The Scottish National Party (SNP), a left wing political party committed to Scottish independence from the UK, has published a dossier on flights it suspects of having been operated by the CIA to transport terrorist suspects to the US Naval Station in Guantánamo Bay, Cuba. The SNP alleges the refuelling of these flights on Scottish soil breaches UK laws on aiding the transfer of detainees to locations where they are at risk of being tortured.
Flight International has obtained photographs of the two aircraft alleged by the SNP to have been used for the flights.
The party's foreign affairs spokesman, Angus Robertson, has sent the report, compiled by a “senior aviation official,” to Scotland’s premier, Jack McConnell, urging the Scottish regional government to “use every avenue open to it through the criminal justice system to establish whether there has been the illegal transportation of people through Scottish airports and discourage it ever happening in the future".

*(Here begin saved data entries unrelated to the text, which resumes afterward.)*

(* ===== verification/LocalStore.v ===== *)
(** * LocalStore: the MessengerCore operations of messenger-core

    Models crates/messenger-core/src/lib.rs: every public operation of
    [MessengerCore] over the schema of LocalDb, with the clock and the random
    bytes as arguments and the AEAD as the [Crypto] parameter.  The mutex makes
    operations sequential; what the two locks allow between operations is the
    subject of the file Locks. *)
From Stdlib Require Import ZArith Lia.
From stdpp Require Import base list strings relations.
From S2P Require Import Prelude Protocol Crypto Sql LocalDb.
Import Db.

Definition SCHEMA_VERSION : Z := 2.
Definition MESSAGE_AAD : bytes := lit "resilient/local-message/v1".

Module LocalMessage.
Record t := Make {
  client_message_id : Id; conversation_id : Id; plaintext : str;
  status : MessageStatus.t; created_at_ms : Z
}.
End LocalMessage.
Module PendingUpload.
Record t := Make {
  client_message_id : Id; conversation_id : Id; encrypted_payload : bytes; attempts : Z
}.
End PendingUpload.
Module IncomingEvent.
Record t := Make { event_id : Id; conversation_id : Id; encrypted_event : bytes }.
End IncomingEvent.
Module NetworkMode.
Inductive t := Normal | Limited | Survival.
Definition as_i64 (m : t) : Z := match m with Normal => 0 | Limited => 1 | Survival => 2 end.
End NetworkMode.
Module NetworkDiagnostics.
Record t := Make { mode : NetworkMode.t; pending_uploads : Z; last_cursor : Z }.
End NetworkDiagnostics.

(** ** Message encryption *)
Section Encryption.
Context `{C : Crypto}.

Definition encrypt (key : array 32) (nonce : array 24) (plaintext : bytes)
    : result CoreError.t bytes :=
  c ← ok_or (aead_encrypt key nonce MESSAGE_AAD plaintext) CoreError.Authentication;
  Ok (arr nonce ++ c).

Definition decrypt (key : array 32) (blob : bytes) : result CoreError.t bytes :=
  if len blob <? 40 then Err CoreError.Authentication
  else
    match try_array 24 (take 24 blob) with
    | None => Err CoreError.Authentication
    | Some nonce =>
        ok_or (aead_decrypt key nonce MESSAGE_AAD (drop 24 blob)) CoreError.Authentication
    end.
End Encryption.

(** ** The connection *)

Module MessengerCore.
Record t := Make { db : world Db.t; master_key : array 32 }.
End MessengerCore.
Import MessengerCore.

(** Run a database action of an operation. *)
Definition on_db {A} (f : world Db.t → result CoreError.t A * world Db.t) (c : MessengerCore.t)
    : result CoreError.t A * MessengerCore.t :=
  let '(r, w) := f (db c) in (r, MessengerCore.Make w (master_key c)).

Abbreviation stmt := (dbm Db.t CoreError.t).
Abbreviation exec := (execute CoreError.Database).
Abbreviation ask := (query CoreError.Database).
Definition in_transaction {A} (body : stmt A) : MessengerCore.t → result CoreError.t A * MessengerCore.t :=
  on_db (transaction CoreError.Database body).
Definition direct {A} (body : stmt A) : MessengerCore.t → result CoreError.t A * MessengerCore.t :=
  on_db (autocommit body).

The report has also been forwarded to the committees of inquiry established by the Council of Europe, European Parliament and by the UK national parliament, which is currently conducting an inquiry into what the USA terms “rendition” flights.
Among the aircraft listed by the SNP as having landed at Prestwick, Glasgow and Edinburgh airports was a Gulfstream GV business jet (originally registered as N379P, re-registered as N8068V, pictured below) which it claims was used to transport suspects to the US prison at Guantánamo Bay. The aircraft is listed in the report as having landed five times at Glasgow and Prestwick airports between 2002 and the end of 2004.
The report also lists details of a Boeing MD-80 (N822US, pictured below) which the SNP says has been the subject of diplomatic inquiries by the Norwegian government and debate in the Canadian parliament. The aircraft is listed in the report as having landed at both Glasgow and Prestwick airports in 2002 and 2003.
© Javier Fernández de Bobadilla |
Angus Robertson an SNP member of the UK parliament says: “The aircraft in question have been subject to diplomatic and parliamentary inquiries in different countries. This report establishes that they did pass through Scottish airports. The Scottish Executive now has a responsibility to pursue this issue like other governments.”